Published on 04/03/2015 by admin

Filed under Hematology, Oncology and Palliative Medicine

Last modified 04/03/2015

Print this page

rate 1 star rate 2 star rate 3 star rate 4 star rate 5 star
Your rating: none, Average: 0 (0 votes)

This article have been viewed 993 times

Chapter 66

Cancer of the Central Nervous System

Summary of Key Points

Pathology and Classification

• Taking all age groups into account, histologic types of CNS tumors include meningiomas (35%), glioblastomas (16%), other astrocytomas (7%), tumors of cranial and paraspinal nerves (9%), tumors of the sellar region (14%), oligodendrogliomas (2%), ependymomas (2%), and embryonal tumors including medulloblastomas (1%).
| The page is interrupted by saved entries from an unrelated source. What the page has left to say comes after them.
(** The effect of a message on the variables. *)
Definition step_vars (ev : Event) (r r' : FollowerRun) : Prop :=
  match ev_msg ev with
  | MSetClientRandom x => fr_client_random r = None /\ vars r' = vars (set_client_random x r)
  | MStartHandshake t => fr_time r = None /\ in_time (t, ev_now ev) /\ vars r' = vars (set_time t r)
  | MSetServerRandom x => fr_server_random r = None /\ vars r' = vars (set_server_random x r)
  | MSetServerKey k => fr_server_key r = None /\ usable k /\ vars r' = vars (set_key k r)
  | MClientFinishedVd _ => fr_expected_cf_vd r = None /\ exists vd, vm_try_recv cf_fut = Ok (Some vd) /\ vars r' = vars (set_cf_vd vd r)
  | MServerFinishedVd _ => fr_expected_sf_vd r = None /\ exists vd, vm_try_recv sf_fut = Ok (Some vd) /\ vars r' = vars (set_sf_vd vd r)
  | _ => vars r' = vars r
  end.

(** A variable is set after the parts changed. *)
Lemma set_after {A} (m : stm (Parts * Vm) MpcTlsError A) (f : A -> FollowerRun -> FollowerRun) r v b r' v' :
  (forall a x y, vars x = vars y -> vars (f a x) = vars (f a y)) ->
  (a ← on_parts m; _ ← fr_upd (f a); mret true) (r, v) = (Ok b, (r', v')) ->
  exists a p' v1, m (fr_parts r, v) = (Ok a, (p', v1)) /\ vars r' = vars (f a r) /\ b = true.
Proof.
  intros Hf Hr. apply stm_bind_Ok in Hr as (a & [r1 v1] & H1 & Hr). pose proof (on_parts_vars _ _ _ _ _ H1) as Hv.
  apply on_parts_Ok in H1 as (p' & v2 & Hm & _). injection Hr as <- <- <-. exists a, p', v2. split_and!; [done| |done]. by apply Hf.
Qed.
Lemma parts_only {A} (m : stm (Parts * Vm) MpcTlsError A) r v b r' v' :
  (_ ← on_parts m; mret true) (r, v) = (Ok b, (r', v')) -> vars r' = vars r /\ b = true.
Proof.
  intros Hr. apply stm_bind_Ok in Hr as (a & [r1 v1] & H1%on_parts_vars & Hr). by injection Hr as <- <- <-.
Qed.

Ltac vars_cong := let a := fresh in let x := fresh in let y := fresh in let H := fresh in
  intros a x y H; unfold vars in *; cbn; injection H; intros; congruence.

Lemma step_Ok fuel ev r v b r' v' : follower_step fuel cf_fut sf_fut ev (r, v) = (Ok b, (r', v')) ->
  step_vars ev r r' /\ (b = true <-> ev_msg ev <> MCloseConnection).
Proof.
  unfold follower_step, step_vars. destruct (ev_msg ev) eqn:Em; intros Hr;
    try (apply parts_only in Hr as [-> ->]; done).
  - apply stm_bind_Ok in Hr as (? & s & [Hn ->]%unset_Ok & Hr).
    apply (set_after _ (fun _ => set_client_random random)) in Hr as (? & ? & ? & _ & -> & ->); [done|vars_cong].
  - apply stm_bind_Ok in Hr as (? & s & [Hn ->]%unset_Ok & Hr). destruct (Z.ltb_spec MAX_TIME_DIFF (Z.abs (time - ev_now ev))); [done|].
    by injection Hr as <- <- <-.
  - apply stm_bind_Ok in Hr as (? & s & [Hn ->]%unset_Ok & Hr).
    apply (set_after _ (fun _ => set_server_random random)) in Hr as (? & ? & ? & _ & -> & ->); [done|vars_cong].
  - apply stm_bind_Ok in Hr as (? & [r1 v1] & H1%handle_server_key_Ok & Hr). by injection Hr as <- <- <-.
  - apply stm_bind_Ok in Hr as (? & s & [Hn ->]%unset_Ok & Hr).
    apply (set_after _ set_cf_vd) in Hr as (vd & ? & ? & Hm & Hv & ->); [|vars_cong].
    stm_inv Hm. apply recv_vd_Ok in Hm as [Hvd _]. split; [|done]. split; [done|]. by exists vd.
  - apply stm_bind_Ok in Hr as (? & s & [Hn ->]%unset_Ok & Hr).
    apply (set_after _ set_sf_vd) in Hr as (vd & ? & ? & Hm & Hv & ->); [|vars_cong].
    stm_inv Hm. apply recv_vd_Ok in Hm as [Hvd _]. split; [|done]. split; [done|]. by exists vd.
  - by injection Hr as <- <- <-.
Qed.

Lemma tracked_step ev ts crs srs ks cfs sfs r r' : step_vars ev r r' -> tracked ts crs srs ks cfs sfs r ->
  tracked (ts ++ option_list (time_of ev)) (crs ++ option_list (client_random_of ev)) (srs ++ option_list (server_random_of ev))
    (ks ++ option_list (server_key_of ev)) (cfs ++ option_list (cf_hash_of ev)) (sfs ++ option_list (sf_hash_of ev)) r'.
Proof.
  unfold step_vars, time_of, client_random_of, server_random_of, server_key_of, cf_hash_of, sf_hash_of. intros Hs HT.
  assert (forall q, vars r' = vars q -> tracked (ts ++ option_list (time_of ev)) (crs ++ option_list (client_random_of ev)) (srs ++ option_list (server_random_of ev))
    (ks ++ option_list (server_key_of ev)) (cfs ++ option_list (cf_hash_of ev)) (sfs ++ option_list (sf_hash_of ev)) q ->
    tracked (ts ++ option_list (time_of ev)) (crs ++ option_list (client_random_of ev)) (srs ++ option_list (server_random_of ev))
    (ks ++ option_list (server_key_of ev)) (cfs ++ option_list (cf_hash_of ev)) (sfs ++ option_list (sf_hash_of ev)) r') as Hq by (intros q; apply tracked_vars).
  unfold time_of, client_random_of, server_random_of, server_key_of, cf_hash_of, sf_hash_of in Hq.
  destruct HT as [T1 T2 T3 T4 T5 T6 T7 T8].
  destruct (ev_msg ev) eqn:Em; destruct_and?; repeat match goal with H : ex _ |- _ => destruct H end; destruct_and?;
    (eapply Hq; [eassumption|]; split); cbn [option_list]; rewrite ?app_nil_r; try done; cbn.
  all: try (rewrite ?fmap_app, ?T1, ?T3, ?T4, ?T5; match goal with H : _ = None |- _ => rewrite H end; done).
  all: try (apply Forall_app; split; [done|]; by constructor).
  all: match goal with H : _ = None |- _ => rewrite H in T7 || rewrite H in T8 end; cbn in *; subst; split; [|done]; by eexists.
Qed.

Lemma omap_snoc {A B} (f : A -> option B) l x : omap f (l ++ [x]) = omap f l ++ option_list (f x).
Proof. by rewrite omap_app. Qed.
Lemma tracks_step ev evs r r' : step_vars ev r r' -> tracks evs r -> tracks (evs ++ [ev]) r'.
Proof. intros Hs HT. unfold tracks. rewrite !omap_snoc. by apply (tracked_step ev _ _ _ _ _ _ r). Qed.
• Among children 14 years or younger, histologic tumor types include pilocytic astrocytomas (17%), glioblastomas (3%), other astrocytomas (9%), ependymomas (6%), oligodendrogliomas (1%), embryonal tumors including medulloblastomas (15%), craniopharyngiomas (4%), and germ cell tumors (4%).

• Most brain tumors are supratentorial; notable exceptions include brainstem gliomas, cerebellar pilocytic astrocytomas, medulloblastomas, and ependymomas that involve the posterior fossa.

• Glioblastoma (World Health Organization grade IV astrocytoma) and brainstem gliomas in children carry the poorest prognosis. Pilocytic astrocytomas carry the best prognosis.

Clinical Manifestations

• General signs and symptoms from mass effect, increased intracranial pressure, edema, or shift or destruction of surrounding brain tissue may include changes in personality and cognitive function, headaches, nausea, vomiting, seizures, and papilledema.

• Focal signs and symptoms may include focal seizures, visual changes, speech abnormalities, gait abnormalities, and cranial nerve deficits.

• Posterior fossa tumors often compress the fourth ventricle, causing hydrocephalus, and frequently manifest with ataxia and intractable nausea and vomiting.

• Brainstem gliomas often manifest with a combination of cranial nerve palsies and “long tract” signs such as hemianesthesia or hemiparesis coupled with ataxia in cases with cerebellar involvement.

• Pineal region tumors (germ cell tumors, pineocytomas, and pineoblastomas, as well as gliomas of this region) may compress the aqueduct of Sylvius, causing hydrocephalus. Compression of the pretectal area produces Parinaud syndrome, with paralysis of upgaze, ptosis, and loss of pupillary light reflexes, along with retraction-convergence nystagmus.